Background: Most studies of disparities in birth and postnatal outcomes by parental birthplace combine all immigrants into a single group. We sought to evaluate heterogeneity among immigrants in Canada by comparing birth and postnatal outcomes across different immigration categories. Methods: We conducted a population-based retrospective study using Statistics Canada data on live births and stillbirths (1993–2017) and infant deaths (1993–2018), linked to parental immigration data (1960–2017). We classified birthing parents as born in Canada, economic-class immigrants, family-class immigrants, or refugees, and evaluated differences in preterm births, small-for-gestational-age (SGA) and large-for-gestational-age (LGA) births, stillbirths, and infant deaths among singleton births by group. Results: Among 7 980 650 births, 1 715 050 (21.5%) were to immigrants, including 632 760 (36.9%) in the economic class, 853 540 (49.8%) in the family class, and 228 740 (13.4%) refugees. Compared with infants of Canadian-born birthing parents, infants of each of the 3 immigrant groups had higher risk of preterm birth, SGA birth, and stillbirth, but lower risk of LGA birth and neonatal death. Compared with infants of economic-class immigrants, infants of refugees had higher risk of early preterm birth (0.9% v. 0.8%, adjusted risk ratio [RR] 1.08, 95% confidence interval [CI] 1.01–1.15) and LGA birth (9.2% v. 7.5%, adjusted RR 1.12, 95% CI 1.10–1.15), but lower risk of SGA birth (10.2% v. 11.0%, adjusted RR 0.92, 95% CI 0.90–0.94), while infants of family-class immigrants had higher risk of SGA birth (12.2% v. 11.0%, adjusted RR 1.01, 95% CI 1.00–1.02). Risk of stillbirth, neonatal death, and overall infant death did not differ significantly among immigrant groups. Interpretation: Heterogeneity exists in outcomes of infants born to immigrants to Canada across immigration categories. These results highlight the importance of disaggregating immigrant populations in studies of health disparities.
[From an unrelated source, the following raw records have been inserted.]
Lemma zero_length_read_leaves_channel_open :
  let r := run_event_loop parse (on_gdb_event repr "t2") [Data ""] started in
  let after := r_state r in
  r_res r = inr Returned /\
  ~ (running (wrapper after) = false \/
     fd_truthy (master_fd (wrapper after)) = false) /\
  ~ (pty_written (world (r_state (write "-exec-run" after))) =
     pty_written (world after)) /\
  ~ (r_trace (run_event_loop parse (on_gdb_event repr "t3")
                             [Data ("~hello" ++ NL)] after) = []).
Proof.
  split; [|split; [|split]].
  - reflexivity.
  - intros [H|H]; vm_compute in H; discriminate H.
  - intros H. vm_compute in H. discriminate H.
  - intros H. vm_compute in H. discriminate H.
Qed.





Lemma output_dropped_log_passed_on_witness :
  _parse_line parse "plain output" = VNone /\
  dispatch_lines parse probe ["plain output"] "" started =
    mkRun (inr ("", None)) started [] /\
  _parse_line parse "&warning" =
    VDict [("type", VStr "log"); ("message", VNone);
           ("payload", VStr "warning")] /\
  on_gdb_event repr "t2"
    (VDict [("type", VStr "log"); ("message", VNone);
            ("payload", VStr "warning")]) started =
    mkRun (inr tt) started [].
Proof.
  destruct (output_dropped_log_passed_on repr parse)
    as (Hout & Hout_loop & Hlog & _ & Hignored).
  split; [|split; [|split]].
  - exact (Hout "plain output" _ eq_refl eq_refl).
  - exact (Hout_loop probe "plain output" "" _ started eq_refl eq_refl).
  - exact (Hlog "&warning" _ eq_refl eq_refl).
  - exact (Hignored "t2" [("type", VStr "log"); ("message", VNone);
                          ("payload", VStr "warning")] started eq_refl).
Defined.

Lemma log_record_is_dispatched :
  parse "&warning" =
    inr (VDict [("type", VStr "log"); ("message", VNone);
                ("payload", VStr "warning")]) /\
  ~ (_parse_line parse "&warning" = VNone) /\
  ~ (r_trace (run_event_loop parse probe [Data ("&warning" ++ NL)] started)
     = []).
Proof.
  split; [|split].
  - reflexivity.
  - intros H. vm_compute in H. discriminate H.
  - intros H. vm_compute in H. discriminate H.
Qed.

Lemma log_history_bounded_fifo_witness :
  let entries := repeat ("info", "tick", "t1") 50 in
  let full := r_state (log_all entries session0) in
  length (log_history (r_state (log "info" "one" "t1" session0))) <= 50 /\
  log_history (r_state (log "info" "one" "t1" session0)) =
    [log_entry "info" "one" "t1"] /\
  log_history (r_state (log "error" "last" "t2" full)) =
    (tl (log_history full) ++ [log_entry "error" "last" "t2"])%list /\
  length (log_history full) = 50 /\
  length (log_history
            (run_ops repr no_file spawn
                     [OAttach 1; OEvent "t1" stopped_event; ODetach]
                     session0)) <= 50.
Proof.
  destruct (log_history_bounded_fifo repr no_file spawn)
    as (Hbound & Hroom & Hfull & Hall & Hops).
  split; [|split; [|split; [|split]]].
  - apply Hbound. apply Nat.le_0_l.
  - apply (Hroom "info" "one" "t1" session0). apply Nat.lt_0_succ.
  - apply (Hfull "error" "last" "t2"). reflexivity.
  - exact (proj1 (proj2 (Hall "default" world0
                              (repeat ("info", "tick", "t1") 50)))).
  - apply (Hops "default" world0).
Defined.

Lemma missing_executable_leaks_terminal_witness :
  let r := start repr no_file spawn (VStr "/nonexistent/path") session0 in
  master_fd (wrapper (r_state r)) = Some 3 /\
  open_fds (world (r_state r)) = [4; 3; 0; 1; 2] /\
  spawned (world (r_state r)) = [] /\
  pty_written (world (r_state (write "-exec-run" (r_state r)))) =
    [(3, "-exec-run" ++ NL)].
Proof.
  destruct (missing_executable_leaks_terminal
              repr no_file spawn (VStr "/nonexistent/path") session0
              eq_refl eq_refl (or_introl eq_refl))
    as (_ & _ & _ & _ & Hfds & Hm & _ & _ & Hsp & Hw).
  split; [|split; [|split]].
  - exact Hm.
  - exact Hfds.
  - exact Hsp.
  - exact (proj2 (Hw "-exec-run")).
Defined.

Lemma session_id_ignores_outer_slashes_witness :
  session_id_of_path "/" = "default" /\
  starts_with "/" (session_id_of_path "//work//") = false /\
  session_id_of_path "/work" = "work" /\
  session_id_of_path "/work/" = "work".
Proof.
  destruct session_id_ignores_outer_slashes as (Hshort & Hlong & Hsame).
  split; [|split; [|split]].
  - apply Hshort. apply Nat.le_refl.
  - apply (Hlong "//work//"). cbn. apply Nat.lt_1_2 || (repeat constructor).
  - apply (Hsame "work");
      [intros H; discriminate H | reflexivity | reflexivity].
  - apply (Hsame "work");
      [intros H; discriminate H | reflexivity | reflexivity].
Defined.

Lemma stop_is_idempotent_witness :
  master_fd (wrapper (r_state (stop started))) = None /\
  ~ In 3 (open_fds (world (r_state (stop started)))) /\
  terminated (world (r_state (stop started))) = [4242] /\
  stop (r_state (stop started)) = mkRun (inr tt) (r_state (stop started)) [].
Proof.
  destruct (stop_is_idempotent parse started)
    as (_ & _ & _ & _ & Hfd & Hpid & Hagain & _).
  destruct (Hfd 2 eq_refl) as (Hnone & Hclosed).
  split; [exact Hnone|].
  split; [exact Hclosed|].
  split; [exact (Hpid 4242 eq_refl)|exact Hagain].
Defined.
不同入境类别的移民父母和在加拿大出生的父母所生婴儿的出生和产后结果:一项基于人口的回顾性研究
背景:大多数关于父母出生地的出生和产后结果差异的研究将所有移民合并为一个群体。我们试图通过比较不同移民类别的出生和产后结果来评估加拿大移民之间的异质性。方法:我们利用加拿大统计局的活产和死产数据(1993-2017 年)以及婴儿死亡数据(1993-2018 年),并将其与父母的移民数据(1960-2017 年)联系起来,开展了一项基于人口的回顾性研究。我们将生育父母分为在加拿大出生的父母、经济类移民、家庭类移民或难民,并评估了不同群体的早产、小胎龄(SGA)和大胎龄(LGA)新生儿、死胎和单胎婴儿死亡的差异。结果:在 7 980 650 例新生儿中,有 1 715 050 例(21.5%)是移民所生,包括 632 760 例(36.9%)经济类新生儿、853 540 例(49.8%)家庭类新生儿和 228 740 例(13.4%)难民新生儿。与加拿大出生的父母所生的婴儿相比,3 个移民群体中每个群体的婴儿早产、SGA 出生和死产的风险都较高,但 LGA 出生和新生儿死亡的风险较低。与经济阶层移民的婴儿相比,难民的婴儿早产(0.9% 对 0.8%,调整后风险比 [RR] 1.08,95% 置信区间 [CI] 1.01-1.15)和 LGA 出生(9.2% 对 7.5%,调整后风险比 1.12,95% 置信区间 [CI] 1.01-1.15)的风险较高。12,95% CI 1.10-1.15),但 SGA 出生风险较低(10.2% v. 11.0%,调整 RR 0.92,95% CI 0.90-0.94),而家庭类移民的婴儿 SGA 出生风险较高(12.2% v. 11.0%,调整 RR 1.01,95% CI 1.00-1.02)。死胎、新生儿死亡和婴儿总体死亡的风险在不同移民群体之间没有显著差异。释义:不同移民类别的加拿大移民所生婴儿的结局存在异质性。这些结果凸显了在健康差异研究中对移民人口进行分类的重要性。